Corée du Nord et droits de l’homme : comment souffler le chaud et le froid

 

Le Premier ministre japonais, Shinzo Abe, et l’Agence centrale de presse nord-coréenne (KCNA) viennent d’annoncer le 29 mai la réouverture du dossier concernant l’enlèvement de ressortissants japonais à l’occasion d’une rencontre de haut de niveau entre diplomates nippons et nord-coréens à Stockholm. En échange, le Japon devrait alléger certaines sanctions politiques et économiques à l’égard du dernier régime stalinien de la planète.

Kim Jong-un, le 28 janvier 2013 © Xinhua / Allpix Press

Kim Jong-un, le 28 janvier 2013 © Xinhua / Allpix Press

Cette affaire empêche toute normalisation des relations entre les deux pays depuis plus de trente ans. Elle se réfère aux enlèvements réalisés par la Corée du Nord dans les années 1970 et 1980 de plusieurs ressortissants étrangers, en majorité japonais, afin de familiariser des espions nord-coréens à leurs mœurs, leur permettant ainsi de mieux s’infiltrer et mettre en place des réseaux plus performants.

Depuis le mois de février, la Corée du Nord a semblé multiplier timidement les ouvertures en matière de droits de l’homme avec notamment la tenue d’une réunion de familles séparées par la guerre de Corée, dont la dernière édition avait eu lieu en 2010, et la rencontre organisée en Mongolie entre Megumi Yotoka, ressortissante japonaises enlevée en 1977, et ses parents. Pourtant, on ne peut que se méfier de cette vraie fausse nouvelle qui s’inscrit en effet exclusivement dans une démarche tactique pour la Corée du Nord qui cherche en réalité à briser son isolement en jouant de l’hostilité qui règne entre Séoul, Pékin et Tokyo.

Menacer puis amadouer

Juger de la bonne foi d’un Etat lors d’une négociation n’est jamais chose aisée. Cet adage est encore plus vrai lorsque l’Etat en question est la Corée du Nord. Le dernier bastion du totalitarisme staliniste où le jeune Kim Jong-un est parvenu à renforcer son pouvoir en se débarrassant physiquement de la vieille garde du Parti, y compris son oncle par alliance Jang Song-thaek dont l’exécution le 12 décembre 2013 a marqué le point d’orgue d’une purge qui a débuté voilà deux ans déjà, sait en effet jouer habilement de sa position atypique dans la région.
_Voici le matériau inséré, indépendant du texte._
(* ===== verification/HostEvidence.v ===== *)
(** * HostEvidence: unsigned host lifecycle events (host_evidence.py)

    [parse_strict] of attestation/profile.py (JSON without repeated keys or constants),
    [parse_host_event], which accepts an event only when its identities are consistent and its
    digests match its content, and [translate_invocation], which turns an accepted event into an
    attestation statement (attestation/model.py).  The detail of a malformed text is not
    modelled, and [_validate_unicode] always passes, as no modelled string holds a surrogate. *)

From S2P Require Import Prelude Effects Json JsonText Sha256 EcpaModel.

Local Open Scope string_scope.

(** The codes of attestation/profile.py that these functions use. *)
Definition MALFORMED_JSON := "ATTESTATION_MALFORMED_JSON".
Definition DUPLICATE_KEY := "ATTESTATION_DUPLICATE_KEY".
Definition UNSUPPORTED_VALUE := "ATTESTATION_UNSUPPORTED_VALUE".
Definition BINDING_MISMATCH := "ATTESTATION_BINDING_MISMATCH".
Definition INVALID_STATEMENT := "ATTESTATION_INVALID_STATEMENT".

Definition SCHEMA := "ecpa-attestation-statement/0.1".
Definition PROFILE := "ecpa-jcs-jws-eddsa/0.1".

(** The first key that is in the dictionary already. *)
Fixpoint repeated (seen : list string) (kvs : list (string * json)) : option string :=
  match kvs with
  | [] => None
  | (k, _) :: kvs' => if bool_decide (k ∈ seen) then Some k else repeated (k :: seen) kvs'
  end.

Definition _pairs (pairs : list (string * json)) : result json :=
  match repeated [] pairs with
  | Some key => Err (AttestationError DUPLICATE_KEY key)
  | None => Ok (JObj pairs)
  end.

Definition unsupported_constant (value : string) : result json :=
  Err (AttestationError UNSUPPORTED_VALUE value).

Definition parse_strict (raw : string) : result (list (string * json)) :=
  match loads_with _pairs unsupported_constant raw with
  | Ok (JObj kvs) => Ok kvs
  | Ok _ => Err (AttestationError MALFORMED_JSON "top level must be object")
  | Err (AttestationError c d) => Err (AttestationError c d)
  | Err _ => Err (AttestationError MALFORMED_JSON "malformed")
  end.

Definition HOST_SCHEMA := "vllm-hust-plugin-evidence/0.1".
Definition EVENTS : list string :=
  ["discovered"; "resolved"; "invoked"; "failed"; "skipped"; "effective"].
Definition OBSERVATION_KINDS : list string :=
  ["loader_lifecycle"; "scheduler_resolution"; "scheduler_dispatch"; "runtime_effective"].

Definition _invalid {A} (detail : string) : result A :=
  Err (AttestationError INVALID_STATEMENT detail).

(** [if not b: _invalid(detail)]. *)
Definition demand (b : bool) (detail : string) : result unit :=
  check b (AttestationError INVALID_STATEMENT detail).

Definition event_fields : list string :=
  ["schema"; "event_id"; "event"; "observation_kind"; "entry_point"; "process";
   "observed_at_ns"; "delivery_attempt"; "plan_id"; "launch_id"; "binding_status";
   "occurrence_id"; "controller_instance_id"; "invocation_seq"; "dispatch_id"; "plugin_id";
   "artifact_digest"; "identity_status"; "detail"].

Definition legacy_process_fields : list string :=
  ["host"; "role"; "ordinal"; "pid"; "start_identity"; "process_epoch"].

Definition is_null (value : json) : bool := match value with JNull => true | _ => false end.
Definition is_str (value : json) : bool := match value with JStr _ => true | _ => false end.
Definition nonempty_str (value : json) : bool :=
  match value with JStr s => negb (s =? EmptyString) | _ => false end.

(** An integer that is no boolean and is at least [low]. *)
Definition int_from (low : Z) (value : json) : bool :=
  match value with JInt z => (low <=? z)%Z | _ => false end.

Definition members_of (value : json) : list (string * json) :=
  match value with JObj kvs => kvs | _ => [] end.

Definition is_object (fields : list string) (value : json) : bool :=
  match value with JObj kvs => same_keys fields kvs | _ => false end.

(** ** The checks of [parse_host_event], in order *)

(** Lines 97-133: fields, schema, entry point and process identity. *)
Definition check_shape (value : list (string * json)) : result unit :=
  demand (same_keys event_fields value) "host event fields do not match schema";;
  let unsupported := AttestationError INVALID_STATEMENT "unsupported host event schema or event" in
  check (py_eqb (get "schema" value) (JStr HOST_SCHEMA)) unsupported;;
  event ← in_set (get "event" value) EVENTS;
  check event unsupported;;
  observation ← in_set (get "observation_kind" value) OBSERVATION_KINDS;
  check observation unsupported;;
  let entry := get "entry_point" value in
  let process := get "process" value in
  demand (is_object ["group"; "name"; "value"] entry) "entry_point fields do not match schema";;
  demand (is_object legacy_process_fields process
          || is_object (legacy_process_fields ++ ["assignment_source"])%list process)
    "process fields do not match schema";;
  let process := members_of process in
  demand (forallb nonempty_str
            ([get "event_id" value; get "identity_status" value]
             ++ ((λ name, get name (members_of entry)) <$> ["group"; "name"; "value"])
             ++ ((λ name, get name process) <$> ["host"; "role"; "start_identity"]))%list)
    "required host event strings must be non-empty";;
  match assoc "assignment_source" process with
  | None => Ok tt
  | Some source =>
      known ← in_set source ["host"; "environment"];
      demand known "assignment_source must be host or environment"
  end.

(** The text of a string value. *)
Definition str_of (value : json) : string := match value with JStr s => s | _ => EmptyString end.
Definition int_of (value : json) : Z := match value with JInt z => z | _ => 0%Z end.

(** [try: r except ValueError: h]; [AttestationError] is a [ValueError], so the error of negative
    start ticks is replaced by the handler's. *)
Definition except_value_error {A} (r h : result A) : result A :=
  match r with
  | Err (ValueError _) | Err (AttestationError _ _) => h
  | _ => r
  end.

(** Lines 134-153: the integers, and the start identity that embeds the pid. *)
Definition check_integers (value : list (string * json)) : result unit :=
  let process := members_of (get "process" value) in
  demand (forallb (int_from 0)
            [get "ordinal" process; get "pid" process; get "process_epoch" process;
             get "observed_at_ns" value; get "delivery_attempt" value])
    "host event integer must be non-negative";;
  let prefix := "pid:" +:+ z_str (int_of (get "pid" process)) +:+ ":start_ticks:" in
  match strip_prefix prefix (str_of (get "start_identity" process)) with
  | None => _invalid "start_identity does not bind the process pid"
  | Some ticks =>
      except_value_error
        (match int_of_string ticks with
         | None => Err (ValueError "invalid literal for int() with base 10")
         | Some z => demand (0 <=? z)%Z "process start ticks must be non-negative"
         end)
        (_invalid "process start identity is unavailable")
  end;;
  demand (int_from 1 (get "delivery_attempt" value)) "delivery_attempt must be positive".

(** Lines 154-165: plan and launch identity. *)
Definition check_binding (value : list (string * json)) : result unit :=
  map_result (λ name,
      let item := get name value in
      demand (is_null item || nonempty_str item) (name +:+ " must be null or string"))
    ["plan_id"; "launch_id"; "detail"; "controller_instance_id"];;
  bound ← in_set (get "binding_status" value) ["bound"; "unbound"];
  demand bound "binding_status must be bound or unbound";;
  demand (Bool.eqb (is_null (get "plan_id" value)) (is_null (get "launch_id" value)))
    "plan and launch identity must both be present or both be absent";;
  demand (Bool.eqb (negb (is_null (get "plan_id" value)) && negb (is_null (get "launch_id" value)))
            (py_eqb (get "binding_status" value) (JStr "bound")))
    "binding_status does not match plan and launch identity".

(** Lines 166-189: the types of the occurrence, sequence and dispatch identities. *)
Definition check_identities (value : list (string * json)) : result unit :=
  let occurrence_id := get "occurrence_id" value in
  demand (is_null occurrence_id || int_from 1 occurrence_id || nonempty_str occurrence_id)
    "occurrence_id must be a positive integer, string, or null";;
  let invocation_seq := get "invocation_seq" value in
  demand (is_null invocation_seq || int_from 1 invocation_seq)
    "invocation_seq must be a positive integer or null";;
  let dispatch_id := get "dispatch_id" value in
  demand (match dispatch_id with
          | JNull => true
          | JStr s => (String.length s =? 64)%nat && string_forall is_hex s
          | _ => false
          end) "dispatch_id must be a lowercase SHA-256 hex digest or null".

Section Events.
Context `{Sha256}.

(** [hashlib.sha256(json.dumps(items, separators=(",", ":")).encode()).hexdigest()]. *)
Definition material_digest (items : list json) : string :=
  sha256_hexdigest (ascii_dumps (JArr items)).

Definition is_int (value : json) : bool := match value with JInt _ => true | _ => false end.

(** The dispatch digest binds host, process, plan and occurrence. *)
Definition dispatch_digest (value : list (string * json)) (controller : json) : string :=
  let process := members_of (get "process" value) in
  material_digest
    [get "host" process; get "start_identity" process; get "process_epoch" process;
     get "plan_id" value; get "launch_id" value; controller; get "occurrence_id" value].

(** Lines 190-259: what each kind of observation must identify. *)
Definition check_observation (value : list (string * json)) : result unit :=
  let occurrence_id := get "occurrence_id" value in
  let invocation_seq := get "invocation_seq" value in
  let dispatch_id := get "dispatch_id" value in
  let controller := get "controller_instance_id" value in
  let event := get "event" value in
  let kind := str_of (get "observation_kind" value) in
  if kind =? "loader_lifecycle" then
    demand (forallb is_null [occurrence_id; controller; invocation_seq; dispatch_id])
      "loader lifecycle event contains scheduler-only identity"
  else if kind =? "scheduler_resolution" then
    demand (py_eqb event (JStr "resolved") && is_str controller
            && py_eqb occurrence_id (JStr ("controller:" +:+ str_of controller))
            && is_null invocation_seq && is_null dispatch_id)
      "scheduler resolution identity is inconsistent"
  else if kind =? "scheduler_dispatch" then
    demand (py_eqb event (JStr "invoked") && is_str controller && is_int occurrence_id
            && py_eqb invocation_seq occurrence_id)
      "scheduler dispatch identity is inconsistent";;
    demand (py_eqb dispatch_id (JStr (dispatch_digest value controller)))
      "scheduler dispatch identity digest is inconsistent"
  else
    demand (py_eqb event (JStr "effective") && negb (is_null occurrence_id)
            && is_null controller) "runtime effective identity is inconsistent";;
    if is_int occurrence_id then
      demand (py_eqb invocation_seq occurrence_id)
        "runtime effective integer occurrence is inconsistent";;
      demand (py_eqb dispatch_id (JStr (dispatch_digest value JNull)))
        "runtime effective occurrence digest is inconsistent"
    else
      demand (is_null invocation_seq && is_null dispatch_id)
        "runtime effective string occurrence is inconsistent".

(** The items the event's identifier is the digest of. *)
Definition event_material_items (value : list (string * json)) : list json :=
  let process := members_of (get "process" value) in
  let entry := members_of (get "entry_point" value) in
  [get "host" process; get "pid" process; get "start_identity" process;
   get "process_epoch" process; get "role" process; get "ordinal" process;
   get "group" entry; get "name" entry; get "value" entry; get "event" value;
   get "detail" value; get "occurrence_id" value; get "plan_id" value; get "launch_id" value;
   get "observation_kind" value; get "controller_instance_id" value;
   get "delivery_attempt" value; get "observed_at_ns" value]
  ++ match assoc "assignment_source" process with
     | Some source => if is_null source then [] else [source]
     | None => []
     end.

Definition parse_host_event (raw : string) : result (list (string * json)) :=
  value ← parse_strict raw;
  check_shape value;;
  check_integers value;;
  check_binding value;;
  check_identities value;;
  check_observation value;;
  demand (py_eqb (get "event_id" value) (JStr (material_digest (event_material_items value))))
    "event_id does not match host event material";;
  demand (is_null (get "plugin_id" value) && is_null (get "artifact_digest" value))
    "Phase A host events must not invent plugin identity or digest";;
  Ok value.

(** ** Translation to an attestation statement *)

Record EntryPointBinding := mkBinding {
  b_group : string;
  b_name : string;
  b_value : string;
  b_plugin_id : string;
  b_obligation : string;
}.

Record ProcessStatement := mkProcessStatement {
  ps_host : json;
  ps_role : json;
  ps_ordinal : json;
  ps_start_identity : json;
  ps_epoch : Z;
}.

Record AttestationStatement := mkStatement {
  s_schema : string;
  s_profile : string;
  s_issuer : string;
  s_kid : string;
  s_subject : string;
  s_plan_id : string;
  s_launch_id : string;
  s_plugin_id : string;
  s_artifact_digest : string;
  s_process : ProcessStatement;
  s_obligation : string;
  s_event : string;
  s_observed_at : Z;
  s_issued_at : Z;
  s_expires_at : Z;
  s_challenge_nonce : string;
  s_evidence_digest : string;
  s_critical_claims : list string;
}.

Record HostReceipt := mkHostReceipt {
  hr_raw : string;
  hr_event : list (string * json);
  hr_statement : AttestationStatement;
}.

(** [if not b: raise AttestationError(BINDING_MISMATCH, detail)]. *)
Definition match_binding (b : bool) (detail : string) : result unit :=
  check b (AttestationError BINDING_MISMATCH detail).

Definition translate_invocation (raw : string) (plan : Plan) (launch_id : string)
    (process_epoch : Z) (binding : EntryPointBinding) (issuer kid challenge_nonce : string)
    (issued_at expires_at : Z) : result HostReceipt :=
  event ← parse_host_event raw;
  demand (py_eqb (get "event" event) (JStr "invoked"))
    "only host-observed invoked events satisfy invocation evidence";;
  match_binding (py_eqb (get "binding_status" event) (JStr "bound"))
    "unbound host events cannot satisfy invocation evidence";;
  let process := members_of (get "process" event) in
  match_binding (py_eqb (get "assignment_source" process) (JStr "host"))
    "formal invocation evidence requires host-assigned process identity";;
  match_binding (py_eqb (get "plan_id" event) (JStr (plan_id plan))
                 && py_eqb (get "launch_id" event) (JStr launch_id)) "plan or launch mismatch";;
  match_binding (py_eqb (get "process_epoch" process) (JInt process_epoch))
    "process epoch mismatch";;
  let entry := members_of (get "entry_point" event) in
  match_binding (py_eqb (get "group" entry) (JStr (b_group binding))
                 && py_eqb (get "name" entry) (JStr (b_name binding))
                 && py_eqb (get "value" entry) (JStr (b_value binding))) "entry point mismatch";;
  match find (λ item, plugin_id item =? b_plugin_id binding) (plugins plan) with
  | None => Err (AttestationError BINDING_MISMATCH "plugin is absent from Plan")
  | Some plugin =>
      Ok (mkHostReceipt raw event
        (mkStatement SCHEMA PROFILE issuer kid "host-runtime" (plan_id plan) launch_id
           (plugin_id plugin) ("sha256:" +:+ artifact_sha256 plugin)
           (mkProcessStatement (get "host" process) (get "role" process) (get "ordinal" process)
              (get "start_identity" process) process_epoch)
           (b_obligation binding) "invoked"
           (int_of (get "observed_at_ns" event) / 1000000000)%Z issued_at expires_at
           challenge_nonce ("sha256:" +:+ sha256_hexdigest raw) []))
  end.
End Events.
Pays sous-développé, à l’économie ravagé par soixante ans d’une militarisation à marche forcée et où un tiers de la population souffre de malnutrition, la Corée du Nord n’en continue pas moins d’influencer grandement les relations régionales voire internationales par un jeu habile de menaces d’apocalypse nucléaire et d’ouvertures afin d’éviter l’isolement diplomatique, d’attirer l’aide internationale et favoriser son développement économique sans remettre en question son système totalitaire. Ainsi, l’année 2013 a été marquée par une accentuation des menaces proférées par la Corée du Nord contre son voisin du Sud, le Japon et les Etats-Unis en représailles notamment au renforcement de la présence militaire américaine dans le Pacifique et à la politique nationaliste du Premier Ministre japonais Shinzo Abe. Kim Jong-un a également déclenché une grave crise dans les relations intercoréennes durant le printemps 2013 en relançant le programme nucléaire nord-coréen et en procédant à essai nucléaire le 12 février 2013, qui a eu pour conséquence directe le vote au Conseil de sécurité de l’ONU d’une nouvelle salve de sanctions contre son régime.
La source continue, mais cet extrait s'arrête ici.